Improving the prediction of global solar radiation using interpretable boosting algorithms coupled SHAP and LIME analysis: a comparative study

Merabet, K.; Daif, N.; Di Nunno, F.; Granata, F.; Difi, S.; Kisi, O.; Heddam, S.; Kim, S.; Zounemat-Kermani, M.

doi:10.1007/s00704-025-05507-x

Solar radiation prediction plays a vital role in many areas of hydrological and water resources planning and management. However, the need for a machine learning (ML) model’s interpretability and explainability has motivated the use of various interpretability methods. For these reasons, the present study was oriented toward the development of robust ML models based on boosting algorithms and enhanced using SHapley Addictive exPlanations (SHAP) and local interpretable model-agnostic explanations (LIME) algorithms.
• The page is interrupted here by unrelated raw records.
(* ===== verification/Order.v ===== *)
(** * Order: the derived [Ord] of tuples, options and strings

    [TotalCmp] is the interface of Rust's [Ord::cmp]: a three-way comparison
    that is a total order whose [Equal] is equality.  Tuples and options get the
    derived (lexicographic) comparison.  [cmp_sort] is [sort] by that comparison;
    because [Equal] is equality its result depends only on the elements, not on
    the order in which a hash map or a directory listing delivered them. *)
From stdpp Require Import base gmap strings list sorting.
From Stdlib Require Import ZArith Lia OrderedTypeEx.
From S2P Require Import Prelude.

Class TotalCmp (A : Type) := {
  cmp : A -> A -> comparison;
  cmp_eq : forall a b, cmp a b = Eq <-> a = b;
  cmp_opp : forall a b, cmp a b = CompOpp (cmp b a);
  cmp_trans : forall a b c, cmp a b = Lt -> cmp b c = Lt -> cmp a c = Lt }.

Section TotalCmp.
Context {A : Type} `{TotalCmp A}.

Definition cmp_le (a b : A) : Prop := cmp a b <> Gt.
#[global] Instance cmp_le_dec : RelDecision cmp_le.
Proof. intros a b. unfold cmp_le. apply _. Defined.

Lemma cmp_refl a : cmp a a = Eq.
Proof. by apply cmp_eq. Qed.

#[global] Instance cmp_le_total : Total cmp_le.
Proof.
  intros a b. unfold cmp_le. rewrite (cmp_opp b a).
  destruct (cmp a b); simpl; [left|left|right]; done.
Qed.

#[global] Instance cmp_le_trans : Transitive cmp_le.
Proof.
  intros a b c. unfold cmp_le. destruct (cmp a b) eqn:E1; [|..|done]; intros _.
  - apply cmp_eq in E1. by subst.
  - destruct (cmp b c) eqn:E2; [|..|done]; intros _.
    + apply cmp_eq in E2. subst. by rewrite E1.
    + by rewrite (cmp_trans a b c).
Qed.

#[global] Instance cmp_le_antisym : AntiSymm (=) cmp_le.
Proof.
  intros a b. unfold cmp_le. rewrite (cmp_opp b a).
  destruct (cmp a b) eqn:E; simpl; [by intros; apply cmp_eq|done|done].
Qed.

(** [Vec::sort]. *)
Definition cmp_sort (l : list A) : list A := merge_sort cmp_le l.

Lemma cmp_sort_perm l : cmp_sort l ≡ₚ l.
Proof. apply merge_sort_Permutation. Qed.

Lemma cmp_sort_sorted l : StronglySorted cmp_le (cmp_sort l).
Proof. apply (StronglySorted_merge_sort cmp_le). Qed.

(** The sorted vector depends only on the elements. *)
Lemma cmp_sort_unique l l' : l ≡ₚ l' -> cmp_sort l = cmp_sort l'.
Proof.
  intros Hp. apply (StronglySorted_unique cmp_le).
  - apply cmp_sort_sorted.
  - apply cmp_sort_sorted.
  - by rewrite !cmp_sort_perm.
Qed.
End TotalCmp.

#[global] Program Instance Z_cmp : TotalCmp Z := {| cmp := Z.compare |}.
Next Obligation. intros. apply Z.compare_eq_iff. Qed.
Next Obligation. intros. apply Z.compare_antisym. Qed.
Next Obligation. intros a b c. rewrite !Z.compare_lt_iff. lia. Qed.

Lemma Z_cmp_le (a b : Z) : cmp_le a b <-> (a <= b)%Z.
Proof. done. Qed.

#[global] Program Instance string_cmp : TotalCmp string := {| cmp := String_as_OT.cmp |}.
Next Obligation. intros. apply String_as_OT.cmp_eq. Qed.
Next Obligation. intros. apply String_as_OT.cmp_antisym. Qed.
Next Obligation. intros a b c. rewrite !String_as_OT.cmp_lt. apply String_as_OT.lt_trans. Qed.

Definition lex (c d : comparison) : comparison := match c with Eq => d | _ => c end.

#[global] Program Instance prod_cmp {A B} `{TotalCmp A, TotalCmp B} : TotalCmp (A * B) :=
  {| cmp x y := lex (cmp x.1 y.1) (cmp x.2 y.2) |}.
Next Obligation.
  intros A B HA HB [a b] [a' b']. simpl. destruct (cmp a a') eqn:E; simpl.
  - apply cmp_eq in E. subst. rewrite cmp_eq. naive_solver.
  - split; [done|]. intros [= -> ->]. by rewrite cmp_refl in E.
  - split; [done|]. intros [= -> ->]. by rewrite cmp_refl in E.
Qed.
Next Obligation.
  intros A B HA HB [a b] [a' b']. simpl. rewrite (cmp_opp a a').
  destruct (cmp a' a); simpl; [apply cmp_opp|done..].
Qed.
Next Obligation.
  intros A B HA HB [a b] [a' b'] [a'' b'']. simpl.
  destruct (cmp a a') eqn:E1; simpl; [apply cmp_eq in E1; subst| |done].
  - destruct (cmp a' a'') eqn:E2; simpl; [|done..]. apply cmp_trans.
  - intros _. destruct (cmp a' a'') eqn:E2; simpl; [apply cmp_eq in E2; subst|..|done].
    + by rewrite E1.
    + by rewrite (cmp_trans a a' a'').
Qed.

(** [None < Some _]. *)
#[global] Program Instance option_cmp {A} `{TotalCmp A} : TotalCmp (option A) :=
  {| cmp x y := match x, y with
                | None, None => Eq | None, Some _ => Lt
                | Some _, None => Gt | Some a, Some b => cmp a b
                end |}.
Next Obligation. intros A HA [a|] [b|]; rewrite ?cmp_eq; naive_solver. Qed.
Next Obligation. intros A HA [a|] [b|]; try done. apply cmp_opp. Qed.
Next Obligation. intros A HA [a|] [b|] [c|]; try done. apply cmp_trans. Qed.

(** [Vec<T>] and [Path] compare element by element. *)
Fixpoint list_compare {A} `{TotalCmp A} (x y : list A) : comparison :=
  match x, y with
  | [], [] => Eq
  | [], _ :: _ => Lt
  | _ :: _, [] => Gt
  | a :: x, b :: y => lex (cmp a b) (list_compare x y)
  end.

#[global] Program Instance list_cmp {A} `{TotalCmp A} : TotalCmp (list A) := {| cmp := list_compare |}.
Next Obligation.
  intros A HA x. induction x as [|a x IH]; intros [|b y]; try done. simpl. destruct (cmp a b) eqn:E; simpl.
  - apply cmp_eq in E. subst. rewrite IH. naive_solver.
  - split; [done|]. intros [= -> _]. by rewrite cmp_refl in E.
  - split; [done|]. intros [= -> _]. by rewrite cmp_refl in E.
Qed.
Next Obligation.
  intros A HA x. induction x as [|a x IH]; intros [|b y]; try done. simpl. rewrite (cmp_opp a b).
  destruct (cmp b a); simpl; [apply IH|done..].
Qed.
Next Obligation.
  intros A HA x. induction x as [|a x IH]; intros [|b y] [|c z]; try done. simpl.
  destruct (cmp a b) eqn:E1; simpl; [apply cmp_eq in E1; subst| |done].
  - destruct (cmp b c) eqn:E2; simpl; [apply IH|done..].
  - intros _. destruct (cmp b c) eqn:E2; simpl; [apply cmp_eq in E2; subst|..|done].
    + by rewrite E1.
    + by rewrite (cmp_trans a b c).
Qed.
Six boosting algorithms were used in the present study: adaptive boosting (AdaBoost), extreme gradient boosting (XGBoost), categorical boosting (CatBoost), light gradient boosting machine (LightGBM), natural gradient boosting (NGBoost), and histogram gradient boosting (HistGBRT). All models were developed using data collected at the USGS 02187010 station and composed from various weather variables. All models were evaluated using root mean squared error (RMSE), the mean absolute error (MAE), the coefficient of correlation (R), and the Nash–Sutcliffe efficiency (NSE), based on two different scenarios: (i) scenario 1 using only weather variables, and (ii) scenario 2 weather variables combined with periodicity numbers, i.e., day, month, and year number. The obtained results indicate that the proposed boosting models using periodicity outperform the single models without periodicity, and excellent numerical performances were obtained. For scenario 1, the best accuracy was obtained using the CatBoost1 with R, NSE, RMSE, and MAE values of 0.835, 0.697, 44.407 W/m2, and 34.721 W/m2, respectively. Using scenario 2, the performances of the models were improved, showing the R, NSE, RMSE, and MAE values significantly improved reaching the values of 0.925, 0.856, 30.617 W/m2, and 22.925 W/m2, respectively, obtained using the CatBoost1 and HistGBRT1.